# Data to use:
(** C8 at a concrete input: two time steps, a batch of two, three words, all
    positions padding; softmax is replaced by the identity. *)
Lemma C8_entropy_loss_all_masked_witness :
  ∃ r, entropy_loss id id
         [[[1; 2; 3]; [4; 5; 6]]; [[7; 8; 9]; [1; 1; 1]]]%Q
         [[true; true]; [true; true]] = Ok r ∧ (r == 0)%Q.
Proof.
  apply (C8_entropy_loss_all_masked id id (λ _ _ _ _ H, H) (λ _ _ _ _ H, H) 2 2 3).
  - lia.
  - split; [done|]. repeat constructor.
  - split; [done|]. repeat constructor.
  - repeat constructor.
Defined.

(** ** [train] *)

Section TrainFacts.

Context {Model Optimizer Stream Feat : Type}.
Variable torch_cat_dim2 : list Stream → list Feat.
Variable forward : Model → list Feat → list (list nat) → Q → list (list (list Q)).
Variable nll_loss : list (list Q) → list nat → nat → Q.
Variable softmax_dim1 log_softmax_dim1 : list (list (list Q)) → list (list (list Q)).
Variable zero_grad : Optimizer → Optimizer.
Variable backward_step : Model → Optimizer → Q → option Q → Model * Optimizer.

Lemma load_global_losses : load_global "losses" = Raise (NameError "losses").
Proof. reflexivity. Qed.

(** The name the loop body needs is the one bound in the module. *)
Lemma load_global_entropy_loss : load_global "entropy_loss" = Ok tt.
Proof. reflexivity. Qed.

(** What the statements after the failing name would record: the total
    [cross_entropy + reg_lambda * entropy] and its two terms, one value per
    component. *)
Lemma train_batch_record_spec (reg_lambda : Q) (clip : option Q) (PAD_idx : nat)
    (model : Model) (optimizer : Optimizer) (lc : LossChecker.t)
    (output : list (list (list Q))) (captions : list (list nat)) (ce ent : Q) :
  LossChecker.wf lc → LossChecker.num_losses lc = 3 →
  entropy_loss softmax_dim1 log_softmax_dim1 (drop 1 output)
    ((λ row : list nat, (λ c, bool_decide (c = PAD_idx)) <$> row) <$> drop 1 captions)
  = Ok ent →
  ∃ lc',
    train_batch_record softmax_dim1 log_softmax_dim1 backward_step
      reg_lambda clip PAD_idx model optimizer lc output captions ce
    = Ok (backward_step model optimizer (ce + reg_lambda * ent)%Q clip, lc')
    ∧ LossChecker.losses lc'
      = zip_with (λ l v, l ++ [v]) (LossChecker.losses lc)
          [(ce + reg_lambda * ent)%Q; ce; ent].
Proof.
  intros Hwf Hn Hent. unfold train_batch_record. rewrite Hent.
  cbn [mbind result_bind].
  destruct (backward_step model optimizer (ce + reg_lambda * ent)%Q clip) as [model' optimizer'].
  destruct lc as [n ls]. unfold LossChecker.wf in Hwf. cbn in Hwf, Hn. subst n.
  destruct ls as [|l0 [|l1 [|l2 [|]]]]; try done.
  exists (LossChecker.mk 3 [l0 ++ [(ce + reg_lambda * ent)%Q]; l1 ++ [ce]; l2 ++ [ent]]).
  split; [|done].
  unfold LossChecker.update. cbn [LossChecker.num_losses LossChecker.losses length].
  rewrite bool_decide_eq_true_2 by done. cbn [py_assert mbind result_bind].
  cbn [LossChecker.update_loop getitem lookup list_lookup mbind result_bind
       insert list_insert].
  unfold LossChecker.mean. cbn [LossChecker.num_losses LossChecker.losses].
  change 10%Z with (Z.of_nat 10).
  rewrite (mean_loop_spec 10 _) with (i := 0); [done| |done].
  repeat constructor; by destruct l0, l1, l2.
Qed.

# Task details:
All that belongs in your answer is the stretch of entries above from the line with "intros Hwf Hn" through the line with "change 10%Z with (Z.of_nat 10).", printed exactly.

# Solution to this problem:
  intros Hwf Hn Hent. unfold train_batch_record. rewrite Hent.
  cbn [mbind result_bind].
  destruct (backward_step model optimizer (ce + reg_lambda * ent)%Q clip) as [model' optimizer'].
  destruct lc as [n ls]. unfold LossChecker.wf in Hwf. cbn in Hwf, Hn. subst n.
  destruct ls as [|l0 [|l1 [|l2 [|]]]]; try done.
  exists (LossChecker.mk 3 [l0 ++ [(ce + reg_lambda * ent)%Q]; l1 ++ [ce]; l2 ++ [ent]]).
  split; [|done].
  unfold LossChecker.update. cbn [LossChecker.num_losses LossChecker.losses length].
  rewrite bool_decide_eq_true_2 by done. cbn [py_assert mbind result_bind].
  cbn [LossChecker.update_loop getitem lookup list_lookup mbind result_bind
       insert list_insert].
  unfold LossChecker.mean. cbn [LossChecker.num_losses LossChecker.losses].
  change 10%Z with (Z.of_nat 10).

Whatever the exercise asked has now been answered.